8月の中頃、南郷さんちに遊びに行きました。
約束通り氷結無糖レモンを、2本ずつ飲むように4本持って。
これも録画しときゃ良かったと思うような貴重な話から、本当にくだらない下世話な話まで。
あっという間に2本飲み終わりましたが

「もうちょい飲みたいな。ヘルパーさんが来るまでまだ時間あるからどう?」
「飲みましょうよ!」
「その棚の引き出しにデビッドカードが入ってるから、それで酒とツマミ買ってきてくれる?」
「いやいや、僕が出しますから」
「ええって!ここは先輩づらさせてくれよ」
「分かりました笑」

近くのコンビニに買い出しに行き、もう1本ずつ飲んで、2人ともベロベロ。笑

酔っ払った南郷さんが帰り際にボソッと言ってくれました。
「藤井は『また来る』言うてほんまに来てくれたな。お前は信用できるな」
「いや、約束してんから来ますよ!ほんでまた来ますし!」
「来てくれよ笑」
「次はカンカン(TOKYO COOL)」あたり連れてきますわ!」
(カンカンと南郷さんはソニーお笑い班の立ち上げ当初の仲間)
「カンカン会いたいな。頼むわ」

まさかそれが最後の会話になるとは、思ってもみませんでした。

カンカンにその話を伝えると、本人も行きたいとノリノリでしたが
その約束は果たせないままになってしまいました。

10月31日に訃報を聴き、11月2日。
ヘルパーさんから、南郷様のお母様と妹さん夫婦が上京していることと
翌日の11月3日の朝に東京の斎場で火葬し、そのままお骨と遺品と共に大阪に帰ることを教えてもらいました。
僕はヘルパーさんを介してご家族にお願いしてもらい、許可をいただいて一緒に見届けさせていただきました。

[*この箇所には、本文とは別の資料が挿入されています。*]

(** The publication itself, on the latest committed state: the next state, or
    [None] with the receipt of an earlier identical request. *)
Definition prepare_commit (latest : CommittedState) (tx : WriteTx)
    (identity : option IdempotencyIdentity) : res (option CommittedState * CommitReceipt) :=
  let tenant := bt_get (tenant_id (wr_context tx)) (tenants latest) in
  match (i ← identity; t ← tenant; bt_get (id_scope i, id_key i) (idempotency t)), identity with
  | Some (digest, receipt), Some i =>
      _ ← ensure (oeqb digest (id_request_digest i)) InvalidRecord;
      Ok (None, mk_commit_receipt (receipt_revision receipt) true)
  | _, _ =>
      _ ← ensure (revision latest =? expected_revision tx) RevisionConflict;
      rev ← ok_or (checked_add u64_max (revision latest) 1) StoreLimitExceeded;
      t ← apply_all (apply_mutation rev) (default empty_tenant tenant) (staged tx);
      let receipt := mk_commit_receipt rev false in
      let t := match identity with
               | Some i => set_idempotency
                             (bt_insert (id_scope i, id_key i) (id_request_digest i, receipt)
                                (idempotency t)) t
               | None => t
               end in
      Ok (Some (mk_state rev (bt_insert (tenant_id (wr_context tx)) t (tenants latest))), receipt)
  end.

(** [WriteTransaction::commit]: the two cancellation checks read [c1] and [c2]. *)
Definition commit (s : InMemoryStore) (tx : WriteTx) (c1 c2 : bool)
    (identity : option IdempotencyIdentity) : InMemoryStore * res CommitReceipt :=
  if c1 then (s, Err Cancelled)
  else if (len (staged tx) =? 0) ||
          (existsb is_outbox (staged tx) && negb (existsb (λ m, negb (is_outbox m)) (staged tx)))
  then (s, Err InvalidRecord)
  else
    match last (history s) with
    | None => (s, Err Unavailable)
    | Some latest =>
        match prepare_commit latest tx identity with
        | Err e => (s, Err e)
        | Ok (None, receipt) => (s, Ok receipt)
        | Ok (Some next, receipt) =>
            if c2 then (s, Err Cancelled)
            else if fail_next_commit s then (mk_store (history s) false, Err InjectedAbort)
            else (mk_store (history s ++ [next]) (fail_next_commit s), Ok receipt)
        end
    end.

End Store.
(* ===== verification/Service.v ===== *)
(** * Service records and workers: crates/cigar-store/src/service_repository.rs

    The object-safe service facade over the committed states of [Store]:
    versioned service records with per-record compare-and-swap, request-bound
    replay of exact responses, snapshot-pinned listings, effect and outbox
    recovery enumeration, and durable worker leases with fencing tokens. *)

From S2P Require Import Prelude Collections Canon BrokerAuth Protocol Catalog Store.
Import Protocol Catalog Store.
Local Open Scope Z_scope.

Module Service.

Definition MAX_SERVICE_NAMESPACE_BYTES : Z := 128.
Definition MAX_SERVICE_KEY_BYTES : Z := 512.
Definition MAX_SERVICE_RECORD_BYTES : Z := 16777216.
Definition MAX_SERVICE_RESPONSE_BYTES : Z := MAX_SERVICE_RECORD_BYTES + 8192.
Definition MAX_SERVICE_BATCH_BYTES : Z := 67108864.
Definition MAX_SERVICE_BATCH_RECORDS : Z := 256.
Definition MAX_SERVICE_PAGE_ITEMS : Z := 1000.
Definition MAX_WORKER_CURSOR_BYTES : Z := 65536.
Definition MAX_WORKER_SELECTOR_BYTES : Z := 128.
Definition MAX_RETAINED_SERVICE_IDEMPOTENCY_ENTRIES : Z := 16384.
Definition MAX_RETAINED_SERVICE_RECORD_KEYS : Z := 16384.
Definition MAX_RETAINED_SERVICE_VERSIONS_PER_KEY : Z := 1024.
Definition MAX_RETAINED_SERVICE_VERSIONS_PER_TENANT : Z := 65536.
Definition MAX_RETAINED_SERVICE_STATE_BYTES : Z := 67108864.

まだご家族からの発表前だったので大っぴらには呼びかけられませんでしたが
訃報を知るそれぞれが連絡を回せる範囲で呼びかけて、南郷さんとゆかりのある何人かが集まることができました。

秋晴れの良い天気でした。
帰りに写真を撮りました。
中野区議会議員の酒井たくや、今は一般人の六車くん、元「ウラカン・ラナ」で今は「酒場ナビ」というサイトをやっているイカダツと僕の4人。
奇しくもみんなNSCの13期生。

他にも、南郷さんのかつてのバイト仲間や友人も。
南郷さんのご家族と友人たちから、僕の知らない南郷さんの話が聴けて本当に良かったです。
優しい人でした。そして真っ直ぐで純粋な人でした。

お母様と妹さんは、家族だけで送ることになると思っていたそうで。
体が不自由になり、お母様は大阪に帰ることを勧めたそうですが
南郷さんは東京に残ることを選んだそうです。

そんな東京での生活の様子はあまり伺い知ることができなかったとおっしゃっていたので
少なからず友人が集まったことを喜んでくださいました。
「ひょっとしたら行かない方がいいのかも」
なんて思っていたのですが、行って本当に良かったです。

これから先輩後輩として、烏滸がましくも友人としてお付き合いが続くと思っていた矢先に。
「もっと会っておけばよかった」
こんな後悔ばっかりしてる自分が嫌になります。

ひょっとしたら、ひょっとしたらですけど。
何か「虫の知らせ」みたいなものがあって
それが僕と南郷さんを引き合わせて
最後に南郷さんの言葉を記録させてくれたのかもしれません。
そんなことより生きてて欲しかったですよ南郷さん。

南郷さん、長いリハビリと治療の生活お疲れ様でした。
今はゆっくりと休んでください。
南郷さんが、あそこの雰囲気が大好きだと言っていた高円寺駅北口のロータリー。
近いうち氷結無糖レモン持って飲みに行きますね。